Synopses & Reviews
Fed up with the dreary round of life in Ballybeg, with his uncommunicative father and his humiliating job in his father's grocery shop, with his frustrated love for Kathy Doogan who married a richer, more successful young man and with the total absence of prospect and opportunity in his life at home, Gareth O'Donnell has accepted his aunt's invitation to come to Philadelphia. Now, on the eve of his departure, he is not happy to be leaving Ballybeg.
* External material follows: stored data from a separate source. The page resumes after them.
(* ===== verification/Names.v ===== *)
(** Kubernetes names and labels derived from user input:
    [internal/util/slugify.go], [internal/service/app_names.go],
    [internal/service/app_labels.go] and [internal/service/labels.go]. *)

From Stdlib Require Import Ascii NArith ZArith Lia.
From stdpp Require Import base gmap strings list.
From S2P Require Import Prelude Utf8 GoStrings Hash.

(** ** DNS-1123 labels *)

Definition dash : ascii := "-"%char.

Definition name_char (c : ascii) : bool := alnum c || bool_decide (c = dash).

Definition head_alnum (l : list ascii) : bool :=
  match l with [] => false | c :: _ => alnum c end.

(** [a-z0-9]([-a-z0-9]*[a-z0-9])?, at most 63 bytes (RFC 1123). *)
Definition dns1123_label (s : string) : bool :=
  let l := chars s in
  forallb name_char l && head_alnum l && head_alnum (rev l) && (length l <=? 63).

(** ** util.Slugify *)

(** [regexp.MustCompile("[^a-z0-9]+").ReplaceAllString(s, "-")]: every maximal
    run of other bytes becomes one hyphen ([prev]: the last byte was in a run). *)
Fixpoint dash_runs (prev : bool) (l : list ascii) : list ascii :=
  match l with
  | [] => []
  | c :: l =>
      if alnum c then c :: dash_runs false l
      else if prev then dash_runs true l
      else dash :: dash_runs true l
  end.

Definition nonAlnum_ReplaceAll (s : string) : string := of_chars (dash_runs false (chars s)).

Definition Slugify (s : string) : string :=
  let s := ToLower (TrimSpace s) in
  let s := nonAlnum_ReplaceAll s in
  let s := Trim s "-" in
  let s := if 63 <? len s then str_take 63 s else s in
  if str_eqb s "" then "ns" else s.

(** ** app_names.go *)

Definition maxKubeNameLen : nat := 63.

Definition resourceSuffix (appID : string) : string :=
  if blank appID then ""
  else
    let sum := sha1 (string_bytes appID) in
    let hexPart := hex_encode (take 5 sum) in
    let hexPart := if 9 <? len hexPart then str_take 9 hexPart else hexPart in
    let base32Part := ToLower (base32_encode (take 3 (drop 5 sum))) in
    if str_eqb hexPart "" then base32Part
    else if str_eqb base32Part "" then hexPart
    else hexPart +:+ "-" +:+ base32Part.

Definition deriveKubeName (baseName appID : string) : string :=
  let base := Slugify baseName in
  let base := if str_eqb base "" then "app" else base in
  let suffix := resourceSuffix appID in
  if str_eqb suffix "" then
    if maxKubeNameLen <? len base then str_take maxKubeNameLen base else base
  else
    let maxBaseLen := (Z.of_nat maxKubeNameLen - Z.of_nat (len suffix) - 1)%Z in
    let maxBaseLen := Z.to_nat (if (maxBaseLen <? 1)%Z then 1 else maxBaseLen)%Z in
    let base :=
      if maxBaseLen <? len base then
        let base := Trim (str_take maxBaseLen base) "-" in
        if str_eqb base "" then "app" else base
      else base in
    base +:+ "-" +:+ suffix.

(** [kubeNameField] is [app.Source["kubeName"].(string)]: [None] when the key is
    missing or not a string. *)
Definition appKubeName (kubeNameField : option string) (appName : string) : string :=
  match kubeNameField with
  | Some slug =>
      let slug := TrimSpace slug in
      if str_eqb slug "" then Slugify appName else slug
  | None => Slugify appName
  end.

(** ** app_labels.go *)

Definition labelAppID := "kubeop.app.id".
Definition labelAppName := "kubeop.app.name".
Definition labelProjectID := "kubeop.project.id".
Definition labelProjectName := "kubeop.project.name".
Definition labelClusterID := "kubeop.cluster.id".
Definition labelTenantID := "kubeop.tenant.id".

(** The columns of [store.Project] the code reads. *)
Record Project := mkProject {
  p_ID : string;
  p_UserID : string;
  p_ClusterID : string;
  p_Name : string;
  p_Namespace : string;
}.

(** The closure [add]: blank values are dropped, others stored trimmed. *)
Definition add_label (key value : string) (labels : gmap string string) : gmap string string :=
  let value := TrimSpace value in
  if str_eqb value "" then labels else <[key := value]> labels.

Definition CanonicalAppLabels (project : Project) (appName kubeName appID : string)
    : gmap string string :=
  let labels := add_label labelAppID appID ∅ in
  let kubeName :=
    if blank kubeName then (if negb (blank appName) then Slugify appName else "")
    else kubeName in
  let labels := add_label labelAppName kubeName labels in
  let labels := add_label labelProjectID (p_ID project) labels in
  let labels :=
    if negb (blank (p_Name project))
    then add_label labelProjectName (Slugify (p_Name project)) labels
    else if negb (blank (p_Namespace project))
    then add_label labelProjectName (Slugify (p_Namespace project)) labels
    else labels in
  let labels := add_label labelClusterID (p_ClusterID project) labels in
  add_label labelTenantID (p_UserID project) labels.

(** ** labels.go *)

Definition label_rune (r : rune) : bool :=
  (in_range 97 122 r || in_range 48 57 r || (r =? 46) || (r =? 95) || (r =? 45))%Z.

(** The rune loop of [SanitizeUserLabel]; [prevDash] as in the code. *)
Fixpoint sanitize_label_runes (prevDash : bool) (rs : list rune) : list ascii :=
  match rs with
  | [] => []
  | r :: rs =>
      if label_rune r then byte_of_Z r :: sanitize_label_runes (r =? 45)%Z rs
      else if prevDash then sanitize_label_runes prevDash rs
      else dash :: sanitize_label_runes true rs
  end.

Definition SanitizeUserLabel (s : string) : string :=
  if str_eqb s "" then ""
  else
    let s := ToLower (TrimSpace s) in
    let out := of_chars (sanitize_label_runes false (decode_runes (chars s))) in
    let out := Trim out "-" in
    if str_eqb out "" then "user" else out.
With this play Brian Friel made his reputation and it is now an acknowledged classic of modern drama.
Review
"Brian Friel is undoubtedly one of the finest playwrights working in the English language today." --
Daily Telegraph"Of all contemporary authors, there is no one I admire more highly than Brian Friel." --Peter Brooke
About the Author
Brian Friel was born in Omagh, County Tyrone (Northern Ireland) in 1929. He received his college education in Derry, Maynooth and Belfast and taught at various schools in and around Derry from 1950 to 1960. He is the author of many plays that have taken their place in the canon of Irish Literature, including
Philadelphia, Here I Come! (1964),
Lovers (1967),
Translations (1980),
The Communication Cord (1982), and
Dancing at Lughnasa (1990). In 1980 he founded the touring theatre company, Field Day, with Stephen Rea.